A Biofilm is where cells stick together and often to a surface (like dental plaque, pond scum or the slime on slippery rocks). I have taken approximately 30 rounds of antibiotics in my lifetime which could have contributed to some of the bacteria in my body joining together to create an unhealthy biofilm.
Unhealthy Biofilms can harbour heavy metals, candida & parasites protecting them from antibiotics and antifungals. Patients with unhealthy Biofilms take antibiotics or antifungals and their symptoms initially improve, but return not long after the course has finished. Basically, if you have unhealthy Biofilms, you can take 14 rounds of antifungals or more and still have a Candida Overgrowth.
Which could explain why Charlie’s symptoms ceased after a few rounds of antifungal’s but for Maxwell, Leo and I, they keep returning. Leo’s skin and gut has really flared back up and he is now getting up several times during the night and starting his day between 4:30 – 5am.
When Leo doesn’t sleep that means I don’t sleep which impacts both of our bodies ability to heal.
Are Unhealthy Biofilms One of the Root Causes of Gut Issues?
Unhealthy biofilms can cause IBS ( a condition I have been diagnosed with) increased inflammation, nutrient and mineral malabsorption & some autoimmune disorders. If I want to get rid of the Candida Overgrowth (and potentially Heavy Metals) in my body I need to take down the Biofilms first.
Heal – Drain – Detox
Before I do any of that, I need to recover and get my organs clear and functioning well again to handle the detox process. I also need to find the right health professionals to help me on the next leg of my healing journey.
During the presentations at the Gut Summit I sat rapt in attention, taking notes and absorbing as much information as I could. I keep going back and reading over my notes, trying to get the words to seep into my brain, so it can start making connections.

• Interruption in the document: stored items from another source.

Lemma refused_unadmitted (cfg : NodeConfig) cmd (w : Eng (World N)) : admitted (engHook w) = false -> Name cmd ∉ internalCommands ->
  CoordinatorExecute cfg cmd w = Some (NewError "CLUSTERDOWN" "node is recovering and not admitted", w).
Proof.
  intros Ha Hn. unfold internalCommands in Hn. rw !not_elem_of_cons in Hn. destruct Hn as (H1' & H2' & H3' & H4' & H5' & H6' & _).
  unfold CoordinatorExecute. cbv zeta. rw (proj2 (String.eqb_neq _ _) H1') (proj2 (String.eqb_neq _ _) H2') (proj2 (String.eqb_neq _ _) H3').
  rw (proj2 (String.eqb_neq _ _) H4') (proj2 (String.eqb_neq _ _) H5') (proj2 (String.eqb_neq _ _) H6'). cbn [orb]. rw DataAdmitted_bind. by rw Ha.
Qed.
Lemma start_order p r p' : nodeStart c p = Some (r, p') -> r = inl tt ->
  exists p1, prepareNode c p = Some (inl tt, p1) /\
    prActs p' = prActs p1 ++ ServingRESP :: match prFence p' with Some (inr _) => [] | _ => [ServingAPI] end.
Proof.
  intros Hs ->. apply NM_bind_ok in Hs as ([] & p1 & Hp & Hk). exists p1. split; [done|]. unfold mbind, NM_bind, serveAPI in Hk. unfold act in Hk. cbn [prFence] in Hk.
  destruct (prFence p1) as [[f|e]|] eqn:Hf; injection Hk as <-; cbn; rw ?Hf -?app_assoc; done.
Qed.

(** ** While a node is not admitted *)

(** What happens to a node: a command, over RESP or over HTTP, or a request to the
    administrative interface, with what its calls of the disk give. *)
Inductive NodeEvent := Receive (cmd : Command) | Administer (disk : option string) (invalidate : Z + string) (r : HTTPRequest).
Context (srv : ServerConfig) (cfg : NodeConfig).
Definition nodeEvent (ev : NodeEvent) (a : AdminNode (N := N)) : option ((Frame + HTTPResponse) * AdminNode (N := N)) :=
  match ev with
  | Receive cmd => '(f, node) ← CoordinatorExecute cfg cmd (anNode a); Some (inl f, mkAdmin node (anFence a))
  | Administer disk invalidate r => '(resp, a) ← serveAdmin srv cfg disk invalidate r a; Some (inr resp, a)
  end.
Fixpoint nodeEvents (evs : list NodeEvent) (a : AdminNode (N := N)) : option (list (Frame + HTTPResponse) * AdminNode (N := N)) :=
  match evs with
  | [] => Some ([], a)
  | ev :: evs => '(x, a) ← nodeEvent ev a; '(xs, a) ← nodeEvents evs a; Some (x :: xs, a)
  end.
(** A request that admits the node has passed the authorization. *)
Definition mayAdmit (ev : NodeEvent) : Prop :=
  match ev with
  | Receive _ => False
  | Administer _ _ r => URLPath r = "/cluster/returning/admit" /\ exists x, prepareControllerAuthorization srv r = inl x
  end.
Definition refusal : Frame := NewError "CLUSTERDOWN" "node is recovering and not admitted".

#[local] Existing Instances EM_ret EM_bind.
Definition stays {A} (m : EM (W := World N) A) : Prop := forall w a w', admitted (engHook w) = false -> m w = Some (a, w') -> admitted (engHook w') = false.
Lemma stays_ret {A} (a : A) : stays (mret a).
Proof. by intros w b w' Hw [= <- <-]. Qed.
Lemma stays_bind {A B} (m : EM (W := World N) A) (k : A -> EM (W := World N) B) : stays m -> (forall a, stays (k a)) -> stays (m ≫= k).
Proof. intros Hm Hk w b w' Hw. unfold mbind, EM_bind. destruct (m w) as [[a w1]|] eqn:H1'; [|done]. cbn. intros H2'. eapply Hk; [|exact H2']. by eapply Hm. Qed.
Lemma stays_world {A} (f : World N -> A * World N) : (forall h, admitted h = false -> admitted (f h).2 = false) -> stays (onWorld f).
Proof. intros Hf w a w' Hw. unfold onWorld. specialize (Hf (engHook w) Hw). destruct (f (engHook w)) as [x h]. by intros [= <- <-]. Qed.
Lemma stays_meta {A} (f : Metadata -> A * Metadata) : stays (onMeta f).
Proof. apply stays_world. intros h Hh. by destruct (f (wMeta h)). Qed.
Lemma stays_lift {A} (m : M A) : stays (liftM m).
Proof. intros w a w' Hw. unfold liftM. destruct (m (engSys w)) as [[x s]|]; [|done]. cbn. by intros [= <- <-]. Qed.
Lemma stays_count name n : stays (AddCounter name n).
Proof. by intros w a w' Hw [= <- <-]. Qed.
Lemma stays_Forward id cmd : stays (onWorld (Forward cfg id cmd)).
Proof. apply stays_world. intros h Hh. by rw Forward_admitted. Qed.
Lemma broadcast_admitted state (h : World N) : admitted (broadcast cfg state h).2 = admitted h.
Proof.
  unfold broadcast. generalize (marshalMetadata state). intros raw. revert h. induction (nodePeers cfg) as [|peer ps IH]; intros h; [done|]. cbn [BroadcastMetadata]. destruct (String.eqb _ _); [apply IH|].
  pose proof (Forward_admitted cfg (PeerID peer) (mkCommand "CLUSTERAPPLY" [raw]) h) as Hf. destruct (Forward _ _ _ h) as [r w1]. cbn [snd] in Hf.
  pose proof (IH w1) as Hb. destruct (BroadcastMetadata cfg ps raw w1) as [failed w2]. cbn [snd] in *. congruence.
Qed.
Lemma stays_broadcast state : stays (onWorld (broadcast cfg state)).
Proof. apply stays_world. intros h Hh. by rw broadcast_admitted. Qed.
#[local] Hint Resolve stays_ret stays_meta stays_lift stays_count stays_Forward stays_broadcast : mnemo.
Ltac stays_go := repeat first [apply stays_bind; [|intros ?] | progress (auto with mnemo) | case_match].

I feel like my health journey is a bit like a puzzle and the Gut Health Summit gave me a few essential pieces to help put the picture together.

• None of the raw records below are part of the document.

Lemma planner_tick l plan k : fleet_ok ps w0 -> recoverable ps e w0 -> count <= Z.of_nat k -> watching ps w0 count k l ->
  sees ps w0 count k (LatestView (flState (lpWorld l))) -> PlanFailover (LatestView (flState (lpWorld l))) = Some plan ->
  LastCompletedPlanID (flState w0) <> PlanID plan -> version (flMeta w0) + Z.of_nat (length (Steps plan)) < 2 ^ 64 ->
  exists l', loopTick e ids PlannerTick l = Some l' /\ outage e plan (lpWorld l') /\ flMeta (lpWorld l') = flMeta w0 /\
    Nodes (LatestView (flState (lpWorld l'))) = Nodes (LatestView (flState (lpWorld l))) /\ lpLast l' = lpLast l.
Proof.
  intros Hok Hrc Hle Hw HV Hplan Hdone Hroom. pose proof (sees_some _ _ Hok HV) as Hsome. destruct Hw, Hrc. destruct l as [o p last w]. cbn [lpObserver lpWorld lpPlanner lpLast] in *.
  cbn [loopTick]. unfold PlannerRun, Evaluate. cbn [lpWorld TimeNow fleetClock IsLeader fleetProposer negb ProposerState lpPlanner lpObserver lpLast].
  unfold decide_plan. change (LatestView (State (flState w))) with (LatestView (flState w)). rw Hplan.
  change (ActivePlan (State (flState w))) with (ActivePlan (flState w)). rw wt_plan0. change (LastCompletedPlanID (State (flState w))) with (LastCompletedPlanID (flState w)).
  rw wt_done0 (proj2 (String.eqb_neq _ _) Hdone). cbn [mbind option_bind Propose fleetProposer]. cbn [Apply applyCommand].
  eexists. split; [reflexivity|]. cbn [lpWorld lpLast flMeta flState].
  set (s' := setOperation _ _).
  assert (Hs' : ActivePlan s' = Some plan /\ ViewSlots (LatestView s') = ViewSlots (LatestView (flState w)) /\ Nodes (LatestView s') = Nodes (LatestView (flState w)) /\
    MetadataVersion (LatestView s') = MetadataVersion (LatestView (flState w)) /\ ControlIndex s' = flLast w + 1).
  { unfold s', updatePlanStatus, setPlan. cbn [ActivePlan]. repeat case_match; done. }
  destruct Hs' as (Hp1 & Hp2 & Hp3 & Hp4 & Hp5). split; [|done].
  assert (Hnode : forall id node, Nodes (LatestView s') !! id = Some node -> id ∈ peerNames ps /\ Suspected node = false /\ (usable node = true -> id ∈ flUp w0)).
  { intros id node. rw Hp3. intros Hn. split; [apply (se_dom _ _ _ _ _ HV); by rw Hn|]. destruct (decide (id ∈ flUp w0)) as [Hup|Hup].
    - by destruct (se_up _ _ _ _ _ HV _ _ Hn Hup).
    - destruct (se_down _ _ _ _ _ HV _ _ Hn Hup Hle) as [Hu Hs]. split; [done|]. by rw Hu. }
  split; cbn [flState flMeta flUp flFences flFaults flLast]; rw ?wt_meta0 ?wt_up0 ?wt_faults0 //.
  - rw -Hplan. by apply PlanFailover_same.
  - rw Hp2. by apply HV.
  - rw Hp4. by apply HV.
  - intros id node (Hin & Hs & _)%Hnode. split; [|done]. intros ->. by destruct (fo_names _ _ Hok).
  - intros id node (Hin & _ & Hu)%Hnode Hus. destruct (rc_clients0 id Hin). split; [split; [by apply Hu|done]|done].
  - unfold eligibleNodeIDs, selectNodes in *. by rw Hp3.
  - rw Hp5. lia.
  - intros id f. rw Hp5 wt_fences0. intros Hf%rc_fences0. lia.
Qed.
End plan.

Lemma recovered_same `{SliceSort, MapRange} V V' s v : Nodes V' = Nodes V -> recovered V' s v -> recovered V s v.
Proof. destruct V, V'. cbn. intros ->. done. Qed.

(** C10: automatic failover works from end to end when nothing but the failed
    nodes is in its way.  The loops of the controller run in the idealised fleet
    of [Recovery]: the nodes share one copy of the metadata, on which they carry
    out the operations of [cluster/metadata.go] behind their fences; a node that
    is up answers every poll and request, and every transfer of data succeeds; the
    controller stays the leader, and its proposals are committed at once.  Let
    more than half of the nodes be up, the controller have no plan and have missed
    none of the failed nodes yet, its last view name only configured nodes and leave
    nothing behind that the next view would inherit (the case of [fsm.go:54]), the
    fences not be ahead of its log, and leader and replica of every slot be
    different configured nodes.  After as many turns of the observer's loop as the
    configuration asks for, whatever the order of the answers, the committed view
    has the slots of the cluster and takes exactly the nodes that are up for usable.
    If a failover is needed that was not just completed, and the version of the
    metadata does not overflow, one turn of the planner and one of the executor
    then carry out the whole plan: a surviving ready replica leads the slots of
    failed leaders, every slot with a surviving copy has a ready replica on another
    usable node if there is one, the others are recorded as unavailable, and the
    controller is without a plan again. *)
Theorem failover_completes `{SliceSortOk, MapRangeOk, PlanDigest, StateDigest, ReturningAPI Fleet} (e : ExecutorConfig) (ids : gset string)
    (ps : list PeerConfig) (arrivals : list (list PeerConfig)) (fuel : nat) (l : Loops Fleet) :
  let w := lpWorld l in
  fleet_ok ps w -> recoverable ps e w -> watching ps w (failureCount (lpObserver l)) 0 l ->
  Forall (fun a => a ≡ₚ ps) arrivals -> 0 < failureCount (lpObserver l) <= Z.of_nat (length arrivals) ->
  exists l1, loopRun e ids (map ObserverTick arrivals) l = Some l1 /\
    let V := LatestView (flState (lpWorld l1)) in
    ViewSlots V = viewOf <$> slots (flMeta w) /\
    (forall id, (exists node, Nodes V !! id = Some node /\ usable node = true) <-> id ∈ peerNames ps /\ id ∈ flUp w) /\
    forall plan, PlanFailover V = Some plan -> LastCompletedPlanID (flState w) <> PlanID plan ->
      version (flMeta w) + Z.of_nat (length (Steps plan)) < 2 ^ 64 ->
      exists l2, loopRun e ids [PlannerTick; ExecutorTick (S fuel)] l1 = Some l2 /\
        ActivePlan (flState (lpWorld l2)) = None /\ LastCompletedPlanID (flState (lpWorld l2)) = PlanID plan /\
        forall i s, slots (flMeta w) !! i = Some s ->
          (exists s', slots (flMeta (lpWorld l2)) !! i = Some s' /\ recovered V (viewOf s) (viewOf s')) /\
          (classifySlot (Nodes V) (viewOf s) = SlotNoSurvivingCopy -> is_Some (Unavailable (flState (lpWorld l2)) !! Z.of_nat i)).
Proof.
  intros w Hok Hrc Hw Hperm Hcount. destruct (observer_ticks e ids ps w (failureCount (lpObserver l)) arrivals l 0 Hok) as (l1 & Hr & Hw1 & HV & Hp1 & Hl1); [lia|done|done|by destruct arrivals; cbn in Hcount; [lia|]|].
  cbn [Nat.add] in Hw1, HV. assert (Hle : failureCount (lpObserver l) <= Z.of_nat (length arrivals)) by lia.
  exists l1. split; [done|]. cbv zeta. split; [apply HV|]. split.
  { intros id. split.
    - intros (node & Hn & Hu). assert (Hin : id ∈ peerNames ps) by (apply (se_dom _ _ _ _ _ HV); by rw Hn). split; [done|].
      destruct (decide (id ∈ flUp w)) as [|Hup]; [done|]. destruct (se_down _ _ _ _ _ HV _ _ Hn Hup Hle) as [Hu' _]. congruence.
    - intros [Hin Hup]. apply (se_dom _ _ _ _ _ HV) in Hin as [node Hn]. exists node. split; [done|]. by destruct (se_up _ _ _ _ _ HV _ _ Hn Hup). }
  intros plan Hplan Hdone Hroom. destruct (planner_tick e ids ps w _ l1 plan _ Hok Hrc Hle Hw1 HV Hplan Hdone Hroom) as (l2 & Ht & Hout & Hmeta & Hnodes & Hlast).
  destruct (recovery_completes e plan fuel (lpLast l2) (lpWorld l2) Hout) as (last' & w' & Hx & Ha & Hc & Hslots).
  exists (mkLoops (lpObserver l2) (lpPlanner l2) last' w'). split.
  { cbn [loopRun]. rw Ht. cbn [mbind option_bind loopTick]. unfold ExecutorRun, ifLeader. cbn [IsLeader fleetProposer negb]. rw Hx. done. }
  split; [done|]. split; [done|]. rw Hmeta Hnodes in Hslots. intros i s Hi. destruct (Hslots i s Hi) as [(s' & Hs' & Hrec) Hun]. split; [|done].
  exists s'. split; [done|]. eapply recovered_same; [exact Hnodes|exact Hrec].
Qed.

(** Three nodes of which the first is down, and a controller without a view. *)
#[local] Existing Instance plainDigest.
#[local] Instance oneDigest : StateDigest := fun _ => "".
#[local] Instance noReturning : ReturningAPI Fleet := {| PrepareReturning _ _ _ _ w := (inr "", w); AdmitReturning _ _ _ _ w := (inr "", w) |}.
Definition threePeers : list PeerConfig := [mkPeerConfig "n1" "automatic"; mkPeerConfig "n2" "automatic"; mkPeerConfig "n3" "automatic"].
Definition downLoops : Loops Fleet :=
  mkLoops (NewObserver threePeers (mkControllerConfig 100 1000 2 1 1)) (NewPlanner (mkControllerConfig 100 1000 2 1 1)) None
    (mkFleet NewFSM 0 outageMeta {["n2"; "n3"]} ∅ 0 0).
Definition downRun : option (Loops Fleet) := loopRun outageExecutor ∅ (map ObserverTick [rev threePeers; threePeers]) downLoops.
Definition downPlan : RecoveryPlan := match downRun with Some l => default zeroPlan (PlanFailover (LatestView (flState (lpWorld l)))) | None => zeroPlan end.
Lemma down_planned : (fun l => (PlanFailover (LatestView (flState (lpWorld l))), String.eqb "" (PlanID downPlan), length (Steps downPlan),
    classifySlot (Nodes (LatestView (flState (lpWorld l)))) (viewOf (mkSlot 0 "n1" "n2" 1 5 5 true)))) <$> downRun = Some (Some downPlan, false, 6%nat, SlotLeaderless).
Proof. vm_compute. reflexivity. Qed.

Lemma down_names id : id ∈ peerNames threePeers -> id = "n1" \/ id = "n2" \/ id = "n3".
Proof. unfold peerNames, threePeers. cbn. set_solver. Qed.
Lemma down_slots (P : SlotState -> Prop) : P (mkSlot 0 "n1" "n2" 1 5 5 true) -> P (mkSlot 1 "n2" "n3" 1 0 0 true) -> P (mkSlot 2 "n3" "n1" 1 2 2 true) ->
  P (mkSlot 3 "n1" "n3" 1 0 0 false) -> forall s, s ∈ slots outageMeta -> P s.
Proof. intros H1 H2 H3 H4 s Hs. by repeat (apply elem_of_cons in Hs as [->|Hs]; [done|]); apply not_elem_of_nil in Hs. Qed.

Lemma failover_completes_witness : exists l1 l2, downRun = Some l1 /\ loopRun outageExecutor ∅ [PlannerTick; ExecutorTick 1] l1 = Some l2 /\
  ActivePlan (flState (lpWorld l2)) = None /\ exists s', slots (flMeta (lpWorld l2)) !! 0%nat = Some s' /\ LeaderID s' = "n2".
Proof.
  destruct (failover_completes outageExecutor ∅ threePeers [rev threePeers; threePeers] 0 downLoops) as (l1 & Hr & Hs & _ & Hplan).
  - split; [by repeat constructor; set_solver|set_solver| |by vm_compute].
    apply Forall_forall. apply down_slots; (split; [set_solver|]); right; set_solver.
  - split; [|apply down_slots; discriminate| |done|done|done|done].
    + split; [by vm_compute|]. intros i s Hi. by do 4 (destruct i as [|i]; [by injection Hi as <-|]).
    + intros id [-> |[-> | ->]]%down_names; split; apply (bool_decide_unpack _); vm_compute; exact I.
  - split; try done. by intros id [? ?].
  - repeat constructor. symmetry. apply Permutation_rev.
  - by vm_compute.
  - pose proof down_planned as Hd. unfold downRun in *. rw Hr in Hd. cbn [fmap option_fmap option_map] in Hd. apply (inj Some) in Hd. apply pair_equal_spec in Hd as [Hd Hcl]. apply pair_equal_spec in Hd as [Hd Hlen]. apply pair_equal_spec in Hd as [Hp Hid].
    destruct (Hplan downPlan Hp) as (l2 & Hx & Ha & _ & Hslots); [cbn; intros Heq; by rw -Heq in Hid|rw Hlen; by vm_compute|].
    exists l1, l2. split; [exact Hr|]. split; [exact Hx|]. split; [exact Ha|].
    destruct (Hslots 0%nat _ eq_refl) as [(s' & Hs' & Hrec) _]. exists s'. split; [exact Hs'|].
    unfold recovered in Hrec. rw Hcl in Hrec. exact (proj1 Hrec).
Defined.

My next plan is to rest, heal as much and I can, digest the information I have learned and start seeking some other medical opinions on how I should treat my condition.
I have learned it’s important to do your research when selecting a practitioner to treat a chronic illness. I have been sick now for over a decade, so I am going to take my time choosing the next experts to help me on my healing journey. I need to find health professionals that I not only trust to treat me, but my children too.
Thank you for following me on my healing journey.
I know how scary and isolating it feels to be ill and told you have an uncurable chronical medical condition, so I love getting messages from people telling me how much my story has helped them. It brings me peace and joy knowing that I make people feel less alone on their path to healing.
I wish you an abundance of health and happiness!